*INPUT DATA*.
(* ===== verification/KeyWitness.v ===== *)
(** * Concrete runs of the key store and the key manager

    [mem_storage] is a backend in memory whose deletions can be made to fail.
    The two theorems at the end of the file show what a restart brings back:
    the operation budget of a key, and a key whose deletion the backend
    refused. *)

From Stdlib Require Import ZArith Lia.
From stdpp Require Import base gmap strings list.
From S2P Require Import Prelude External Platform AesGcm KeyTypes KeyStore KeyManager KeyManagerCorrect.
Import Concrete Concrete2.

(** ** A codec for keys *)

Definition type_code (t : KeyType) : nat :=
  match t with
  | Rsa2048 => 0 | Rsa3072 => 1 | Rsa4096 => 2 | EcdsaP256 => 3 | EcdsaP384 => 4 | EcdsaP521 => 5
  | KSecp256k1 => 6 | Bls12381 => 7 | Ed25519 => 8 | Ed448 => 9 | KAes128 => 10 | KAes256 => 11
  | HdMaster => 12 | HdDerived => 13
  end.
Definition type_decode (n : nat) : KeyType :=
  match n with
  | 0 => Rsa2048 | 1 => Rsa3072 | 2 => Rsa4096 | 3 => EcdsaP256 | 4 => EcdsaP384 | 5 => EcdsaP521
  | 6 => KSecp256k1 | 7 => Bls12381 | 8 => Ed25519 | 9 => Ed448 | 10 => KAes128 | 11 => KAes256
  | 12 => HdMaster | _ => HdDerived
  end%nat.
#[local] Instance type_countable : Countable KeyType.
Proof. refine (inj_countable' type_code type_decode _). by intros []. Defined.

Definition state_code (s : KeyState) : nat :=
  match s with Pending => 0 | Active => 1 | Deactivated => 2 | Compromised => 3 | Destroyed => 4 end.
Definition state_decode (n : nat) : KeyState :=
  match n with 0 => Pending | 1 => Active | 2 => Deactivated | 3 => Compromised | _ => Destroyed end%nat.
#[local] Instance state_countable : Countable KeyState.
Proof. refine (inj_countable' state_code state_decode _). by intros []. Defined.

#[local] Instance policy_eq_dec : EqDecision KeyUsagePolicy.
Proof. solve_decision. Defined.
#[local] Instance policy_countable : Countable KeyUsagePolicy.
Proof.
  refine (inj_countable' (fun p => (can_sign p, can_encrypt p, can_derive p, can_export p, max_operations p, expires_at p))
    (fun '(a, b, c, d, e, f) => MkKeyUsagePolicy a b c d e f) _). by intros [].
Defined.
#[local] Instance hd_eq_dec : EqDecision HdKeyInfo.
Proof. solve_decision. Defined.
#[local] Instance hd_countable : Countable HdKeyInfo.
Proof.
  refine (inj_countable' (fun h => (derivation_path h, master_key_id h, chain_code h, coin_type h, account_index h,
      can_derive_children h, depth h, child_index h, parent_fingerprint h))
    (fun '(a, b, c, d, e, f, g, h, i) => MkHdKeyInfo a b c d e f g h i) _). by intros [].
Defined.
#[local] Instance material_eq_dec : EqDecision KeyMaterial.
Proof. solve_decision. Defined.
#[local] Instance material_countable : Countable KeyMaterial.
Proof. refine (inj_countable' key_bytes MkKeyMaterial _). by intros []. Defined.
#[local] Instance key_eq_dec : EqDecision Key.
Proof. solve_decision. Defined.
#[local] Instance key_countable : Countable Key.
Proof.
  refine (inj_countable' (fun k => (id k, key_type k, private_material k, public_material k, state k, namespace k,
      created_at k, policy k, version k, previous_version k, operation_count k, hd_info k))
    (fun '(a, b, c, d, e, f, g, h, i, j, k, l) => MkKey a b c d e f g h i j k l) _). by intros [].
Defined.
#[local] Instance key_postcard : Postcard Key := countable_postcard.

Lemma key_postcard_total (k : Key) : exists b, to_allocvec k = Ok b.
Proof. by eexists. Qed.

(** ** A backend *)

Record mem_storage := MemStorage {
  st_map : gmap string (gmap KeyId bytes);
  st_deletable : bool
}.

#[local] Instance mem_backend : StorageBackend mem_storage := {|
  sb_store_key i b ns s :=
    match st_map s !! ns with
    | Some m => (Ok tt, MemStorage (<[ns := <[i := b]> m]> (st_map s)) (st_deletable s))
    | None => (Err "Namespace not found", s)
    end;
  sb_load_key i ns s := ok_or "Key not found" (st_map s !! ns ≫= (.!! i));
  sb_delete_key i ns s :=
    if st_deletable s then
      match st_map s !! ns ≫= (.!! i) with
      | Some _ => (Ok tt, MemStorage (alter (base.delete i) ns (st_map s)) true)
      | None => (Err "Key not found", s)
      end
    else (Err "IO error", s);
  sb_list_keys ns s := let? m := ok_or "Namespace not found" (st_map s !! ns) in Ok (map_to_list m).*1;
  sb_key_exists i ns s := Ok (bool_decide (is_Some (st_map s !! ns ≫= (.!! i))));
  sb_sync s := (Ok tt, s);
  sb_create_namespace ns s :=
    match st_map s !! ns with
    | Some _ => (Err "Namespace exists", s)
    | None => (Ok tt, MemStorage (<[ns := ∅]> (st_map s)) (st_deletable s))
    end;
  sb_delete_namespace ns s :=
    match st_map s !! ns with
    | Some _ => (Ok tt, MemStorage (base.delete ns (st_map s)) (st_deletable s))
    | None => (Err "Namespace not found", s)
    end;
  sb_list_namespaces s := Ok (map_to_list (st_map s)).*1
|}.

Lemma elem_of_keys {A} (m : gmap string A) k : k ∈ (map_to_list m).*1 <-> is_Some (m !! k).
Proof.
  rewrite list_elem_of_fmap. split.
  - intros ([k' a] & -> & H%elem_of_map_to_list). by eexists.
  - intros [a Ha]. exists (k, a). by rewrite elem_of_map_to_list.
Qed.

#[local] Instance mem_steady : SteadyStorage mem_storage.
Proof.
  refine {| sb_view := st_map; steady := fun s => st_deletable s = true; sb_accepts := fun _ _ _ => True |}.
  - intros s i b ns m Hs _ Hm. simpl. rewrite Hm. by eexists.
  - intros s i ns Hs. simpl. rewrite Hs. destruct (st_map s !! ns ≫= (.!! i)) eqn:Hi; [done|].
    simpl. split; [done|]. symmetry. apply map_eq. intros ns'. destruct (decide (ns' = ns)) as [->|Hne].
    + rewrite lookup_alter_eq. destruct (st_map s !! ns) as [m|] eqn:Hm; [|done]. simpl in *.
      by rewrite delete_id.
    + by rewrite lookup_alter_ne.
  - intros s ns Hs Hn. simpl. rewrite Hn. by eexists.
  - intros s Hs. eexists. split; [done|]. split; [apply NoDup_fst_map_to_list|]. intros ns. apply elem_of_keys.
  - intros s ns m Hs Hm. simpl. rewrite Hm. eexists. split; [done|].
    split; [apply NoDup_fst_map_to_list|]. intros i. apply elem_of_keys.
  - intros s i ns m b Hs Hm Hb. simpl. by rewrite Hm; simpl; rewrite Hb.
Defined.

#[local] Instance toy_public_keys : PublicKeys := {|
  ed25519_public := fun b => b; p256_public := Ok; p384_public := Ok; secp256k1_public := Ok;
  bls_public := Ok; rsa_parse := fun b => Ok (Z.of_nat (length b), Ok b) |}.

(** ** The key store *)

Abbreviation cache := (option (CompositeKey * Key)).
Definition key1 : Key :=
  new_key "k1" (MkKeySpec Ed25519 "prod" (MkKeyUsagePolicy true false false false (Some 1) None) ∅)
    (MkKeyMaterial [Byte.x01]) [Byte.x02] 0.
Definition store1 : @KeyStore cache := (insert "prod" key1 KeyStore_new).2.

Lemma store1_coherent : coherent store1.
Proof. by apply (put_coherent KeyStore_new ("prod", "k1") key1); [apply new_coherent|]. Qed.

Lemma key_store_transparent_witness :
  (exec_all (Cache := cache)
     [OpInsert "prod" key1; OpGet "prod" "k1"; OpUpdate "prod" "k1" (set_state Compromised);
      OpGet "prod" "k1"; OpDelete "prod" "k1"; OpGet "prod" "k1"; OpCount "prod"] KeyStore_new).1 =
  [AUnit (Ok tt); AKey (Ok key1); AUnit (Ok tt); AKey (Ok (set_state Compromised key1));
   AKey (Ok (set_state Compromised key1)); AKey (Err (KeyNotFound "k1")); ACount 0].
Proof.
  edestruct (key_store_transparent (Cache := cache)) as (_ & _ & H). destruct H as [-> _].
  - repeat constructor.
  - vm_compute. reflexivity.
Defined.

(** A key under a foreign namespace: its deletion fails the check after it was
    removed from the map, and it stays in the cache. *)
Example misfiled_key_cached :
  (exec_all (Cache := cache) [OpInsert "test" key1; OpDelete "test" "k1"; OpGet "test" "k1"; OpCount "test"]
     KeyStore_new).1 =
  [AUnit (Ok tt); AKey (Err (NamespaceViolation "test" "prod")); AKey (Err (NamespaceViolation "test" "prod"));
   ACount 0].
Proof. vm_compute. reflexivity. Qed.

Lemma deleted_key_served_witness :
  (get "prod" "k1" (insert_cache "prod" key1 (MkKeyStore ∅ None : @KeyStore cache)).2).1 = Ok key1.
Proof.
  refine (proj2 (deleted_key_served (Cache := cache) "prod" key1 KeyStore_new
    (map_put ("prod", "k1") key1 KeyStore_new) (MkKeyStore ∅ None) _ _ _ _)); vm_compute; reflexivity.
Defined.

Lemma clone_serves_deleted_key_witness :
  (get "prod" "k1" (MkKeyStore ∅ (hot_cache (get "prod" "k1" (KeyStore_clone store1)).2))).1 = Ok key1.
Proof.
  refine (proj2 (clone_serves_deleted_key (Cache := cache) "prod" "k1" store1 key1 (MkKeyStore ∅ None)
    store1_coherent _ _)); vm_compute; reflexivity.
Defined.

(** ** The manager *)

Abbreviation manager := (@DefaultKeyManager cache mem_storage).
Definition empty_storage : mem_storage := MemStorage ∅ true.
Definition spec1 : KeySpec :=
  MkKeySpec Ed25519 "prod" (MkKeyUsagePolicy true false false false (Some 1) None) ∅.
Definition pair1 : result (KeyMaterial * bytes) string := Ok (MkKeyMaterial [Byte.x01], [Byte.x02]).
Definition ops1 : Datatypes.list key_op :=
  [KGenerate spec1 pair1 "k1" 0; KIncrement "k1" "prod"; KRotate "k1" "prod" pair1 "k2" 10;
   KUpdateState "k1" "prod" Compromised; KGenerate spec1 pair1 "k3" 20; KDelete "k3" "prod"].

Lemma keys_recovered_witness :
  exists s n m', storage (performs ops1 (with_storage empty_storage) : manager) = Some s /\
    hydrate (with_storage s : manager) = (Ok n, m') /\
    state <$> keys (store m') !! ("prod", "k2") = Some Active.
Proof.
  destruct (keys_recovered (Cache := cache) key_postcard_total empty_storage ops1) as (s & n & m' & Hs & Hh & Hk);
    [reflexivity| | |].
  - intros c. unfold raw. simpl. by rewrite lookup_empty.
  - repeat split; vm_compute; reflexivity.
  - exists s, n, m'. split; [exact Hs|]. split; [exact Hh|]. specialize (Hk ("prod", "k2")).
    assert (set_operation_count 0 <$> keys (store (performs ops1 (with_storage empty_storage) : manager)) !! ("prod", "k2")
      = Some (MkKey "k2" Ed25519 (Some (MkKeyMaterial [Byte.x01])) (Some [Byte.x02]) Active "prod" 10
           (ks_policy spec1) 2 (Some "k1") 0 None)) as Hv by (vm_compute; reflexivity).
    rewrite Hv in Hk. apply fmap_Some in Hk as (k & -> & Hk).
    change (Some (state (set_operation_count 0 k)) = Some Active). rewrite <- Hk. reflexivity.
Defined.

Definition running1 : manager := (generate_key spec1 pair1 "k1" 0 (with_storage empty_storage)).2.
Definition storage1 : mem_storage := default empty_storage (storage running1).

Lemma empty_storage_synced : synced empty_storage (with_storage empty_storage : manager).
Proof. apply with_storage_synced; [reflexivity|]. intros c. unfold raw. simpl. by rewrite lookup_empty. Qed.

Lemma running1_synced : exists s, synced s running1.
Proof.
  apply (generate_synced key_postcard_total empty_storage); [apply empty_storage_synced| |done].
  simpl. apply lookup_empty.
Qed.

Lemma rotate_key_spec_witness :
  exists m', rotate_key "k1" "prod" pair1 "k2" 10 running1 = (Ok "k2", m') /\
    version <$> keys (store m') !! ("prod", "k2") = Some 2 /\
    state <$> keys (store m') !! ("prod", "k1") = Some Deactivated.
Proof.
  destruct running1_synced as [s Hs].
  destruct (rotate_key_spec key_postcard_total s running1 "k1" "prod" key1 (MkKeyMaterial [Byte.x01]) [Byte.x02]
    "k2" 10 Hs) as (s' & m' & Hr & _ & Hk); [vm_compute; reflexivity..|done|].
  exists m'. split; [exact Hr|]. rewrite Hk. split; vm_compute; reflexivity.
Defined.

Lemma on_store_storage {A} (c : M KeyStore Error A) (m : manager) : storage (on_store c m).2 = storage m.
Proof. unfold on_store. by destruct (c (store m)). Qed.

(** The operation limit of a key does not survive a restart: a key that
    has used up its budget is refused, and handed out again by a manager that
    loaded it from the backend, since counting does not write through. *)
Theorem operation_limit_reset :
  let used := (manager_increment_operations "k1" "prod" running1).2 in
  let restarted := (hydrate (with_storage storage1 : manager)).2 in
  storage used = storage running1 /\
  (get_key "k1" "prod" 5 used).1 = Err (MaxOperationsReached "k1") /\
  (get_key "k1" "prod" 5 restarted).1 = Ok key1.
Proof.
  intros used restarted. split; [apply on_store_storage|]. split; vm_compute; reflexivity.
Qed.

(** A deletion that the backend refuses is reported as a success, and the
    key is back, active, after a restart. *)
Theorem deleted_key_returns :
  let stuck := MemStorage (st_map storage1) false in
  let running : manager := MkKeyManager (store running1) (Some stuck) in
  let after := (delete_key "k1" "prod" running).2 in
  (delete_key "k1" "prod" running).1 = Ok tt /\
  (get_key "k1" "prod" 5 after).1 = Err (KeyNotFound "k1") /\
  (get_key "k1" "prod" 5 (hydrate (with_storage (default empty_storage (storage after)) : manager)).2).1
    = Ok key1.
Proof. vm_compute. split; [reflexivity|]. split; reflexivity. Qed.
(* ===== verification/FileKeysWitness.v ===== *)
(** * A run of the key manager on the encrypted file storage *)

From Stdlib Require Import ZArith Lia Strings.Byte.
From stdpp Require Import base gmap strings list.
From S2P Require Import Prelude External Platform FileSystem Journal EncryptedFs CrashLogic CrashRecovery CrashSafety.
From S2P Require Import DurableStore FsWitness.
From S2P Require Import AesGcm KeyTypes KeyStore KeyManager KeyManagerCorrect FileKeys KeyWitness.
Import Concrete Concrete2.
#[local] Abbreviation list := Datatypes.list.
#[local] Existing Instances encrypted_postcard checksummed_postcard metadata_postcard entry_postcard sizes.
#[local] Existing Instances key_eq_dec key_countable toy_public_keys.

(** The keys of the run by number, other keys in the codec of a countable
    type. *)
Definition key2 : Key := new_key "k2" spec1 (MkKeyMaterial [Byte.x01]) [Byte.x02] 10.
Definition bad_namespace : KeySpec := MkKeySpec (ks_key_type spec1) "a..b" (ks_policy spec1) (ks_labels spec1).
Definition bad_key : Key := new_key "k1" bad_namespace (MkKeyMaterial [Byte.x01]) [Byte.x02] 0.
Definition table : list Key := [key1; key2; set_state Compromised key1; bad_key].
Definition small_key (k : Key) : option bytes :=
  (fun p => [byte_of_Z (Z.of_nat p.1)]) <$> list_find (k =.) table.
Definition parse_key (b : bytes) : option Key :=
  match b with [x] => table !! Z.to_nat (byte_to_Z x) | _ => None end.

Lemma small_key_parse k b : small_key k = Some b -> parse_key b = Some k.
Proof.
  unfold small_key. intros ([n k'] & (Hn & -> & _)%list_find_Some & ->)%fmap_Some. cbn.
  pose proof (lookup_lt_Some _ _ _ Hn) as Hl. cbn in Hl. rewrite byte_to_of, Z.mod_small by lia. by rewrite Nat2Z.id.
Qed.

#[local] Instance numbered_postcard : Postcard Key := compact_postcard small_key parse_key small_key_parse.

Lemma toy_seals c n a m :
  length n = 12%nat -> Z.of_nat (length m) < 2 ^ 32 -> exists ct, aead_encrypt (Aead := toy_aead) c n a m = Ok ct.
Proof. by eexists. Qed.

Abbreviation file_manager := (@DefaultKeyManager cache EncryptedFileStorage).
#[local] Instance files_steady : SteadyStorage EncryptedFileStorage :=
  file_steady_storage kek codecs toy_seals.

Definition file_ops : list key_op :=
  [KGenerate spec1 pair1 "k1" 0; KGenerate spec1 pair1 "k2" 10; KUpdateState "k1" "prod" Compromised;
   KDelete "k2" "prod"].
Definition file_run : file_manager := performs file_ops (with_storage started).

(** Deciding whether the storage takes a key. *)
Definition takes (ns : string) (k : Key) : bool :=
  match to_allocvec k with
  | Ok b =>
      is_ok (validate_path_component ns "namespace") && is_ok (validate_path_component (id k) "key ID") &&
      (Z.of_nat (String.length (id k) + String.length ns + length b) <? 2 ^ 32 - 1024)
  | Err _ => true
  end.

Lemma takes_storable ns k : takes ns k = true -> storable ns k.
Proof.
  unfold takes. intros H b Hb. rewrite Hb in H. apply andb_true_iff in H as [[H1 H2]%andb_true_iff H3%Z.ltb_lt].
  split; [split|done]; [destruct (validate_path_component ns _) as [[]|]|destruct (validate_path_component (id k) _) as [[]|]]; done.
Qed.

Lemma file_ops_fresh : fresh_run file_ops (with_storage started : file_manager).
Proof.
  split; [split; [vm_compute; reflexivity|]|].
  { intros pr pb [= <- <-]. apply takes_storable. vm_compute. reflexivity. }
  split; [split; [vm_compute; reflexivity|]|].
  { intros pr pb [= <- <-]. apply takes_storable. vm_compute. reflexivity. }
  split; [|by split].
  intros k Hk. apply takes_storable. vm_compute in Hk. injection Hk as <-. vm_compute. reflexivity.
Qed.

(** A namespace whose name is not a plain file name: the manager creates it and
    journals the key before the storage rejects the name, and from then on
    the storage can not be opened. *)
Definition bad_run : result KeyId Error * file_manager :=
  generate_key bad_namespace pair1 "k1" 0 (with_storage started).
Example bad_namespace_blocks_restart :
  is_ok bad_run.1 = false /\ from_option (fun s => is_ok (open kek (disk s)).1) true (storage bad_run.2) = false.
Proof. split; vm_compute; reflexivity. Qed.

Lemma keys_survive_restart_witness :
  exists s s' n m', storage file_run = Some s /\ (open kek (disk s)).1 = Ok s' /\
    hydrate (with_storage s' : file_manager) = (Ok n, m') /\
    state <$> keys (store m') !! ("prod", "k1") = Some Compromised /\ keys (store m') !! ("prod", "k2") = None.
Proof.
  destruct (keys_survive_restart kek codecs toy_seals (Cache := cache) (blank []) started
    (create_with_new_key kek (blank [])).2 file_ops (compact_postcard_total small_key parse_key small_key_parse) (blank_drawn []) eq_refl started_ok)
    as (s & s' & n & m' & Hs & Ho & Hh & Hk); [vm_compute; reflexivity|apply file_ops_fresh|].
  exists s, s', n, m'. split; [exact Hs|]. split; [exact Ho|]. split; [exact Hh|].
  pose proof (Hk ("prod", "k1")) as H1. pose proof (Hk ("prod", "k2")) as H2.
  assert (E1 : (state <$> (set_operation_count 0 <$> keys (store m') !! ("prod", "k1"))) = Some Compromised)
    by (rewrite H1; vm_compute; reflexivity).
  assert (E2 : set_operation_count 0 <$> keys (store m') !! ("prod", "k2") = None)
    by (rewrite H2; vm_compute; reflexivity).
  split; [by destruct (keys (store m') !! ("prod", "k1"))|by destruct (keys (store m') !! ("prod", "k2"))].
Defined.
Lemma worklist_step seen cur rest :
  worklist_inv seen (cur :: rest) -> worklist_inv (seen ++ [cur]) (rest ++ children m cur).
Proof.
  intros W. assert ((seen ++ [cur]) ++ rest ++ children m cur = (seen ++ cur :: rest) ++ children m cur) as E.
  { by rewrite <- !app_assoc. }
  split; rewrite ?E.
  - apply NoDup_app. split_and!; [apply W| |apply NoDup_children]. intros x Hx Hc.
    by apply (child_is_new seen cur rest x).
  - apply elem_of_app. left. apply W.
  - intros x [Hx|Hx]%elem_of_app; [by apply (wl_sound _ _ W)|].
    apply elem_of_children in Hx as (s & Hs & Hp). eapply descends_child; [|done..].
    apply (wl_sound _ _ W). set_solver.
  - intros x [Hx|Hx]%elem_of_app.
    + destruct (wl_from _ _ W x Hx) as [?|(s & p & ? & ? & ?)]; [by left|right].
      exists s, p. split_and!; [done..|]. set_solver.
    + apply elem_of_children in Hx as (s & Hs & Hp). right. exists s, cur. set_solver.
  - intros p c s [Hp|Hp]%elem_of_app Hs Hps; apply elem_of_app.
    + left. by eapply (wl_closed _ _ W).
    + apply list_elem_of_singleton in Hp as ->. right. apply elem_of_children. by exists s.
Qed.

Lemma worklist_bound seen todo : worklist_inv seen todo -> (length (seen ++ todo) <= S (size (sessions m)))%nat.
Proof.
  intros W. rewrite <- (length_map_to_list (sessions m)), <- (length_fmap fst).
  apply (submseteq_length _ (root :: (map_to_list (sessions m)).*1)), NoDup_submseteq; [apply W|].
  intros x Hx. destruct (wl_from _ _ W x Hx) as [->|(s & p & Hs & _)]; [by left|right].
  apply list_elem_of_fmap. exists (x, s). split; [done|]. by apply elem_of_map_to_list.
Qed.

Lemma descendants_Some fuel seen todo :
  worklist_inv seen todo -> (S (size (sessions m)) <= fuel + length seen)%nat ->
  exists l, descendants fuel m seen todo = Some l /\ worklist_inv l [].
Proof.
  revert seen todo. induction fuel as [|fuel IH]; intros seen [|cur rest] W Hf; cbn [descendants].
  - by exists seen.
  - pose proof (worklist_bound _ _ W) as Hb. rewrite length_app in Hb. cbn in Hb. lia.
  - by exists seen.
  - apply IH; [by apply worklist_step|]. rewrite length_app. cbn. lia.
Qed.

Lemma worklist_done l x : worklist_inv l [] -> x ∈ l <-> descends m root x.
Proof.
  intros W. pose proof (app_nil_r l) as El. split.
  - intros Hx. apply (wl_sound _ _ W). by rewrite El.
  - induction 1 as [|p id s Hp IH Hs Hps].
    + rewrite <- El. apply W.
    + rewrite <- El. by eapply (wl_closed _ _ W).
Qed.
End cascade.

Lemma revoke_all_count ids c m :
  (foldl revoke_one (c, m) ids).1 + Z.of_nat (size (sessions (foldl revoke_one (c, m) ids).2)) =
  c + Z.of_nat (size (sessions m)).
Proof.
  revert c m. induction ids as [|k ids IH]; intros c m; cbn [foldl]; [done|].
  unfold revoke_one at 2 4. destruct (sessions m !! k) as [s|] eqn:Hk; rewrite IH; [|done].
  cbn. rewrite map_size_delete_Some by done. assert (size (sessions m) <> 0%nat) as Hne.
  { intros H0%map_size_empty_inv. by rewrite H0, lookup_empty in Hk. }
  lia.
Qed.

Lemma revoke_lookup issued m root fuel :
  reachable_sessions issued m -> (S (size (sessions m)) <= fuel)%nat ->
  exists count m', revoke_session_cascade fuel root m = Some (count, m') /\
    (forall id, descends m root id -> sessions m' !! id = None) /\
    (forall id, ~ descends m root id -> sessions m' !! id = sessions m !! id) /\
    count = Z.of_nat (size (sessions m)) - Z.of_nat (size (sessions m')).
Proof.
  intros Hinv%reachable_hierarchy Hf.
  destruct (descendants_Some issued m root Hinv fuel [] [root]) as (l & Hl & W);
    [by eapply worklist_start|cbn; lia|].
  unfold revoke_session_cascade. rewrite Hl. cbn.
  destruct (foldl revoke_one (0, m) l) as [count m'] eqn:E. exists count, m'. split; [done|].
  assert (forall id, sessions m' !! id = if decide (id ∈ l) then None else sessions m !! id) as Hlook.
  { intros id. by rewrite <- revoke_all_lookup with (c := 0), E. }
  pose proof (revoke_all_count l 0 m) as Hc. rewrite E in Hc. cbn in Hc. split_and!; [| |lia].
  - intros id Hd. rewrite Hlook, decide_True; [done|]. by apply (worklist_done m root).
  - intros id Hd. rewrite Hlook, decide_False; [done|]. by rewrite (worklist_done m root).
Qed.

*ABOUT THIS EXERCISE*.
From the line that has "intros Hinv%reachable_hierarchy Hf." through the line that has "intros id. by", copy every line exactly as it appears above, and leave out all others.

*WRITTEN RESPONSE*.
  intros Hinv%reachable_hierarchy Hf.
  destruct (descendants_Some issued m root Hinv fuel [] [root]) as (l & Hl & W);
    [by eapply worklist_start|cbn; lia|].
  unfold revoke_session_cascade. rewrite Hl. cbn.
  destruct (foldl revoke_one (0, m) l) as [count m'] eqn:E. exists count, m'. split; [done|].
  assert (forall id, sessions m' !! id = if decide (id ∈ l) then None else sessions m !! id) as Hlook.
  { intros id. by rewrite <- revoke_all_lookup with (c := 0), E. }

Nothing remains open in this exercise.